Mulher Diabólica / The Wicked Lady


0.5 out of 5.0 stars

Anotação em 2009: Às vezes a gente esquece que a estupidez, a ruindade, sempre podem ser maiores ainda do que imaginávamos. Sempre podem nos surpreender. É o que demonstra este filme aqui, que peguei para ver sem referência alguma, só por ser antigão, anos 40, preto-e-branco.

Logo depois da apresentação, temos um plano geral, uma rica propriedade do interior da Inglaterra, um castelo imponente lá ao fundo, duas pessoas andando a cavalo no gramado imenso diante dele. Corta, e temos um plano americano, o casal cavalgando lado a lado; e qualquer espectador percebe como é mal feita a transparência – é absolutamente claro, nítido, que o casal está no estúdio, e o que se vê atrás é uma paisagem filmada anteriormente e que está sendo projetada invertida atrás deles no estúdio.

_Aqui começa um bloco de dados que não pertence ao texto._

(* ===== verification/PgTokens.v ===== *)
(** * PgStore: revoked and issued jtis, refresh tokens, SSO tickets (db.py) *)
From S2P Require Import Prelude PyText Json StoreState Prims Users Sql Migrations Schema PgBase.
From S2P Require Import PgTenants PgUsers.

Section pg_tokens.
Context `{Asyncpg}.
Variable pe : PgEnv.
#[local] Abbreviation INSERT := (insert schema (_set_guc pe)).
#[local] Abbreviation UPDATE := (update schema (_set_guc pe)).
#[local] Abbreviation SELECT := (select schema (_set_guc pe)).
#[local] Abbreviation now_ := (VTime (pe_now pe)).

(** ** Revoked jtis *)

Definition pg_revoke_jti (jti tenant_id : string) (user_id : option string) (reason : string)
    (expires_at : option Z) : prog unit :=
  let expiry := match expires_at with
                | Some e => if decide (e <> 0) then e else pe_now pe + sec 86400
                | None => pe_now pe + sec 86400
                end in
  execute "INSERT 0" (INSERT "revoked_jtis"
    [("jti", VText jti); ("tenant_id", VText tenant_id); ("user_id", vtext user_id);
     ("reason", VText reason); ("expires_at", VTime expiry)] (DoNothing (Some ["jti"]))) ;;*
  pret tt.
(** [SELECT EXISTS(...)] *)
Definition pg_is_jti_revoked (jti : string) : prog bool :=
  let* v := fetchval (a_map (fun rs => [[("exists", VBool (bool_decide (rs <> [])))]])
              (SELECT "revoked_jtis" ("jti" =. VText jti) [] None)) in
  pret (bool_decide (v = PBool true)).

(** ** Refresh tokens *)

Definition pg_insert_refresh_token (jti family_id tenant_id user_id : string) (expires_at : Z)
    (replaced_by : option string) (status : string) : prog (option prow) :=
  fetchrow (INSERT "refresh_tokens"
    [("jti", VText jti); ("family_id", VText family_id); ("tenant_id", VText tenant_id);
     ("user_id", VText user_id); ("status", VText status); ("expires_at", VTime expires_at);
     ("replaced_by", vtext replaced_by)] Fails).
(** [if row.get("expires_at"): row["expires_at"] = row["expires_at"].timestamp()] *)
Definition pg_get_refresh_token (jti : string) : prog (option prow) :=
  let* row := fetchrow (SELECT "refresh_tokens" ("jti" =. VText jti) [] None) in
  pret ((fun r => pset "expires_at" (timestamp_or (pget "expires_at" r)) r) <$> row).
Definition pg_rotate_refresh_token (old_jti new_jti : string) : prog bool :=
  let* val := fetchval (returning ["jti"] (UPDATE "refresh_tokens"
    [("status", Ex (fun _ => VText "rotated")); ("replaced_by", Par (VText new_jti))]
    ("jti" =. VText old_jti &. "status" =. VText "active"))) in
  pret (val_is_not_none val).
(** [WITH u AS (UPDATE ... RETURNING 1) SELECT COUNT( * ) FROM u] *)
Definition pg_revoke_where (w : cond) : prog Z :=
  let* n := fetchval (count_rows (UPDATE "refresh_tokens" [("status", Ex (fun _ => VText "revoked"))]
                                    (w &. "status" <>. VText "revoked"))) in
  pret (as_int n).
Definition pg_revoke_refresh_family (family_id : string) : prog Z :=
  pg_revoke_where ("family_id" =. VText family_id).
Definition pg_revoke_user_sessions (user_id : string) : prog Z :=
  pg_revoke_where ("user_id" =. VText user_id).

(** ** Issued jtis *)

(** [jwt_ttl] is [int(os.environ.get("FUSION_IDENTITY_JWT_TTL", "900"))]. *)
Definition pg_record_issued_jti (jwt_ttl : res Z) (jti tenant_id user_id : string) : prog unit :=
  let* ttl_seconds := Return jwt_ttl in
  execute "INSERT 0" (INSERT "issued_jtis"
    [("jti", VText jti); ("tenant_id", VText tenant_id); ("user_id", VText user_id);
     ("expires_at", VTime (pe_now pe + sec ttl_seconds))]
    (DoUpdate ["jti"] (fun ex => [("expires_at", Ex (fun _ => col "expires_at" ex))]))) ;;*
  pret tt.

Definition owner_query (t jti : string) : prog (option prow) :=
  fetchrow (returning ["tenant_id"; "user_id"] (SELECT t ("jti" =. VText jti) [] None)).
Definition owner_pair (r : prow) : string * option string :=
  (py_text (pget "tenant_id" r), match pget "user_id" r with PStr u => Some u | _ => None end).
Definition pg_get_jti_owner (jti : string) : prog (option (string * option string)) :=
  let* revoked := owner_query "revoked_jtis" jti in
  let named := match revoked with
               | Some r => str_true (match pget "tenant_id" r with PStr t => t | _ => "" end)
               | None => false
               end in
  match (if named then revoked else None) with
  | Some r => pret (Some (owner_pair r))
  | None =>
      let* issued := owner_query "issued_jtis" jti in
      match issued with
      | Some r => pret (Some (owner_pair r))
      | None =>
          let* refresh := owner_query "refresh_tokens" jti in
          pret (owner_pair <$> refresh)
      end
  end.

(** One statement: the unexpired issued jtis of the user, each put on the
    revocation ledger unless it is there; the count of the new entries. *)
Fixpoint insert_revoked (e : Sess) (reason : string) (rs : list row) : M Db (list row) :=
  match rs with
  | [] => ret []
  | r :: rs' =>
      let! new := insert schema e "revoked_jtis"
        [("jti", col "jti" r); ("tenant_id", col "tenant_id" r); ("user_id", col "user_id" r);
         ("reason", VText reason); ("expires_at", col "expires_at" r)] (DoNothing (Some ["jti"])) in
      let! more := insert_revoked e reason rs' in
      ret (new ++ more)
  end.
(** [$2::text IS NULL OR tenant_id=$2] *)
Definition tenant_or_any (tenant_id : option string) : cond :=
  match tenant_id with Some t => "tenant_id" =. VText t | None => c_true end.
Definition pg_revoke_user_issued_jtis (user_id : string) (tenant_id : option string) (reason : string)
    : prog Z :=
  let e := _set_guc pe in
  let* n := fetchval (count_rows (transaction
    (let! active := select schema e "issued_jtis"
       ("user_id" =. VText user_id &. tenant_or_any tenant_id &. "expires_at" >. now_) [] None in
     insert_revoked e reason active))) in
  pret (as_int n).

(** ** SSO tickets *)

Definition pg_create_sso_ticket (ticket_hash user_id tenant_id : string) (expires_at : Z) : prog unit :=
  execute "INSERT 0" (INSERT "sso_tickets"
    [("ticket_hash", VText ticket_hash); ("user_id", VText user_id); ("tenant_id", VText tenant_id);
     ("expires_at", pg_ts_from_epoch expires_at)] (DoNothing (Some ["ticket_hash"]))) ;;*
  pret tt.
Definition pg_consume_sso_ticket (ticket_hash : string) : prog (option prow) :=
  fetchrow (returning ["user_id"; "tenant_id"] (UPDATE "sso_tickets" [("used_at", Ex (fun _ => now_))]
    ("ticket_hash" =. VText ticket_hash &. is_null "used_at" &. "expires_at" >. now_))).
End pg_tokens.

(** * PgStore: API keys, application secrets, stored credentials (db.py) *)

Section pg_keys.
Context `{HashLib, Asyncpg}.
Variable pe : PgEnv.
#[local] Abbreviation INSERT := (insert schema (_set_guc pe)).
#[local] Abbreviation UPDATE := (update schema (_set_guc pe)).
#[local] Abbreviation SELECT := (select schema (_set_guc pe)).
#[local] Abbreviation now_ := (VTime (pe_now pe)).

(** ** API keys *)

Definition pg_create_api_key (rnd_raw rnd_id tenant_id : string) (user_id : option string)
    (scopes : list string) : prog (string * option prow) :=
  let raw := "fmu_" +:+ rnd_raw in
  let key_id := "key_" +:+ rnd_id in
  let* row := fetchrow (INSERT "api_keys"
    [("key_id", VText key_id); ("tenant_id", VText tenant_id); ("user_id", vtext user_id);
     ("key_hash", VText (sha256 raw)); ("prefix", VText (stake 8 raw +:+ "****"));
     ("scopes", to_jsonb (jlist scopes))] Fails) in
  pret (raw, row).
Definition pg_get_api_key_by_hash (key_hash : string) : prog (option prow) :=
  let* row := fetchrow (SELECT "api_keys" ("key_hash" =. VText key_hash &. is_null "revoked_at") [] None) in
  pret (_decode_scopes <$> row).
Definition pg_list_api_keys (tenant_id : string) : prog (list prow) :=
  let* rs := fetch (SELECT "api_keys" ("tenant_id" =. VText tenant_id &. is_null "revoked_at")
                      [("created_at", false)] None) in
  pret (_decode_scopes <$> rs).
Definition pg_revoke_api_key (key_id : string) : prog bool :=
  let* val := fetchval (returning ["key_id"] (UPDATE "api_keys" [("revoked_at", Ex (fun _ => now_))]
                ("key_id" =. VText key_id &. is_null "revoked_at"))) in
  pret (val_is_not_none val).

(** ** Application secrets

    The connection of the transaction is not narrowed: the table has no tenant. *)
(** [COALESCE(MAX(version), 0)] *)
Definition max_version (rs : list row) : Z :=
  match omap (fun r => match col "version" r with VInt v => Some v | _ => None end) rs with
  | [] => 0
  | v :: vs => foldl Z.max v vs
  end.
(** The writes of the transaction: demote the row that was current when it was
    read, insert the new one, commit. The unique key on [(app_id, version)] decides
    between two workers that read the same version. *)
Definition issue_writes (secret_id raw app_id : string) (version grace_seconds : Z)
    (prev : option prow) : action :=
  let e := pooled pe in
  transaction
    (match prev with
     | Some p =>
         update schema e "app_secrets"
           [("status", Ex (fun _ => VText "grace"));
            ("grace_until", Ex (fun _ => VTime (pe_now pe + sec grace_seconds)))]
           ("secret_id" =. VText (py_text (pget "secret_id" p))) ;;; ret tt
     | None => ret tt
     end ;;;
     catch (insert schema e "app_secrets"
       [("secret_id", VText secret_id); ("app_id", VText app_id); ("version", VInt version);
        ("secret_hash", VText (sha256 raw)); ("prefix", VText (stake 8 raw +:+ "****"));
        ("status", VText "current")] Fails)
       (fun x => raise (on_unique ("app secret version race for " +:+ app_id) x))).
Definition pg_issue_app_secret (rnd_raw rnd_id app_id : string) (grace_seconds : Z)
    : prog (string * option prow * option prow) :=
  let raw := "fms_" +:+ rnd_raw in
  let secret_id := "sec_" +:+ rnd_id in
  let e := pooled pe in
  let* version := fetchval (a_map (fun rs => [[("version", VInt (max_version rs + 1))]])
    (select schema e "app_secrets" ("app_id" =. VText app_id) [] None)) in
  let* prev := fetchrow (select schema e "app_secrets"
    ("app_id" =. VText app_id &. "status" =. VText "current") [] None) in
  let* row := fetchrow (issue_writes secret_id raw app_id (as_int version) grace_seconds prev) in
  let demoted (r : prow) : prow :=
    pset "grace_until" (PFloat (pe_now pe + sec grace_seconds))
      (pset "status" (PStr "grace") (_decode_app_secret false r)) in
  pret (raw, _decode_app_secret false <$> row, demoted <$> prev).

Definition pg_get_current_app_secret (app_id : string) : prog (option prow) :=
  let* row := fetchrow (SELECT "app_secrets" ("app_id" =. VText app_id &. "status" =. VText "current") [] None) in
  pret (_decode_app_secret false <$> row).
Definition pg_has_app_secrets (app_id : string) : prog bool :=
  let* val := fetchval (a_map (fmap (fun _ => [("one", VInt 1)]))
                (SELECT "app_secrets" ("app_id" =. VText app_id) [] (Some 1))) in
  pret (val_is_not_none val).

(** The loop body shared by the two listings. *)
Definition secret_row_item (r : prow) : prow :=
  let item := _decode_app_secret true r in
  match pget "status" item, pget "grace_until" item with
  | PStr st, PFloat g => if decide (st = "grace" /\ g < pe_now pe)
                         then pset "status" (PStr "expired") item else item
  | _, _ => item
  end.
Definition pg_list_app_secrets (app_id : string) : prog (list prow) :=
  let* rs := fetch (SELECT "app_secrets" ("app_id" =. VText app_id) [("version", true)] None) in
  pret (secret_row_item <$> rs).
Definition pg_list_all_app_secrets : prog (list prow) :=
  let* rs := fetch (SELECT "app_secrets" c_true [("app_id", false); ("version", true)] None) in
  pret (secret_row_item <$> rs).
(** A parameter of an [INTEGER] comparison. *)
Definition bind_int32 (z : Z) : prog unit :=
  if int_ok 32 z then pret tt else praise (PgError DataError).
Definition pg_revoke_app_secret_version (app_id : string) (version : Z) : prog (option prow) :=
  bind_int32 version ;;*
  let* row := fetchrow (UPDATE "app_secrets"
    [("status", Ex (fun _ => VText "revoked")); ("grace_until", Ex (fun _ => VNull))]
    ("app_id" =. VText app_id &. "version" =. VInt version)) in
  pret (_decode_app_secret true <$> row).

(** ** Stored credentials *)

Definition pg_put_app_credential (app_id name secret_enc : string) : prog (option prow) :=
  let* row := fetchrow (INSERT "app_credentials"
    [("app_id", VText app_id); ("name", VText name); ("secret_enc", VText secret_enc)]
    (DoUpdate ["app_id"; "name"] (fun ex =>
       [("secret_enc", Ex (fun _ => col "secret_enc" ex)); ("updated_at", Ex (fun _ => now_))]))) in
  pret (_decode_app_credential <$> row).
Definition pg_get_app_credential (app_id name : string) : prog (option prow) :=
  let* row := fetchrow (UPDATE "app_credentials"
    [("fetch_count", Ex (fun r => match col "fetch_count" r with VInt n => VInt (n + 1) | v => v end));
     ("last_fetched_at", Ex (fun _ => now_))]
    ("app_id" =. VText app_id &. "name" =. VText name)) in
  pret (_decode_app_credential <$> row).
End pg_keys.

Isso, mais o diálogo que eles travam, e a atuação deles, falsa como loura fajuta, já bastam para demonstrar com absoluta clareza, com três minutos de ação: o filme é uma porcaria.

Nada contra o esquema da transparência em si. Grandes filmes usavam transparência, atores que parecem estar em um carro, uma carruagem, ou a cavalo, no estúdio, e um filme com paisagem passando atrás. Hitchcock usou e abusou disso, às vezes de forma até mal cuidada. Mas essa primeira seqüência deste Mulher Diabólica exagera na ruindade.

Isso não é nada, porém, diante de tudo que está para vir.

O casal que cavalga no interior da Inglaterra do século XVII é Sir Ralph Skelton (Griffith Jones), magistrado e milionário, e Caroline (Patricia Roc), jovem pobre que ele acolheu em seus domínios, e com quem vai se casar em breve, conforme o espectador fica sabendo já naquele primeiro diálogo.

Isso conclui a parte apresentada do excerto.